[Top][All Lists]
[Date Prev][Date Next][Thread Prev][Thread Next][Date Index][Thread Index]
Re: grep -e '\(a\)\1' -e '\(b\)\1'
From: |
Paul Eggert |
Subject: |
Re: grep -e '\(a\)\1' -e '\(b\)\1' |
Date: |
Sun, 18 Feb 2001 17:22:42 -0800 (PST) |
> From: "Alain Magloire" <address@hidden>
> Date: Sun, 18 Feb 2001 15:26:36 -0500 (EST)
>
> > > > echo ba | egrep '(a)\1|(b)\1'
> It will match "aaba".
>
> Now I do not know what POSIX.2 says about this.
POSIX doesn't say anything about ERE back-references; the committee
discussed the idea but rejected standardization.
However, it may amuse you to know that a similar problem occurs with
BRE back-references. For example, should the following shell command
output nothing, or output a line containing "b"?
echo 'b' | grep '\(\(a\)\)*\2'
GNU grep outputs nothing, but Solaris 8 xpg4 grep outputs "b".
This is because GNU grep says \2 does not match if the corresponding
subexpression never matched, but Solaris 8 xpg4 grep says \2 matches
the empty string in that case.
In the discussion of BRE back-references, the latest POSIX draft says:
The back-reference expression '\n' shall match the same (possibly
empty) string of characters as was matched by a subexpression
enclosed between "\(" and "\)" preceding the '\n'.... When the
referenced subexpression matched more than one string, the
back-referenced expression shall refer to the last matched string.

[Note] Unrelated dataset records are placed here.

Lemma parse_rejects_three_digit_rtype_witness :
  parse 64 "t1,t2,160,2,1108,A,B,0,5.51,100,817593,128,165200,851012,ARL,817593"
  = Failed.
Proof.
  apply (parse_rejects_three_digit_rtype 64 "t1" "t2" "1" "6" "0" 1 0 "2" "1108"
           "A,B,0,5.51,100,817593,128,165200,851012,ARL,817593");
    try reflexivity. discriminate.
Defined.

Lemma get_char_code ss v ss' :
  get_char ss = Ok (v, ss') → ∃ c, v = code c ∧ isspace c = false.
Proof.
  unfold get_char. destruct (istream.eofbit ss); [done|].
  induction (istream.rest ss) as [|c s IH]; simpl; [done|].
  destruct (isspace c) eqn:Hc; [done|]. intros [= <- <-]. by exists c.
Qed.

Lemma get_number_range sg lo hi ss v ss' :
  get_number sg lo hi ss = Ok (v, ss') → lo ≤ v ≤ hi.
Proof.
  unfold get_number. destruct (istream.eofbit ss); [done|].
  destruct (skipws (istream.rest ss)) as [|c r]; [done|].
  destruct (if Ascii.eqb c "-" then _ else _) as [neg [|d body]]; [done|].
  destruct (digit_of d); [|done]. destruct (neg && negb sg); [done|].
  destruct (get_digits _ 0) as [x r'].
  destruct (lo <=? _) eqn:E1; [|done]. destruct (_ <=? hi) eqn:E2; [|done].
  intros [= <- <-]. apply Z.leb_le in E1, E2. done.
Qed.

If the subexpression referenced by the back-reference matches more
than one string because of an asterisk ('*') or an interval
expression (see item (5)), the back-reference shall match the last
(rightmost) of these strings.
In my opinion, this does not define the behavior of \(\(a\)\)*\2 when
the \(a\) never matched a string. Hence POSIX does not define the
behavior of "grep" on the above example. I.e. even though GNU grep
and Solaris xpg4 grep act differently here, they both conform to
POSIX. (Personally, I prefer the GNU grep behavior. :-)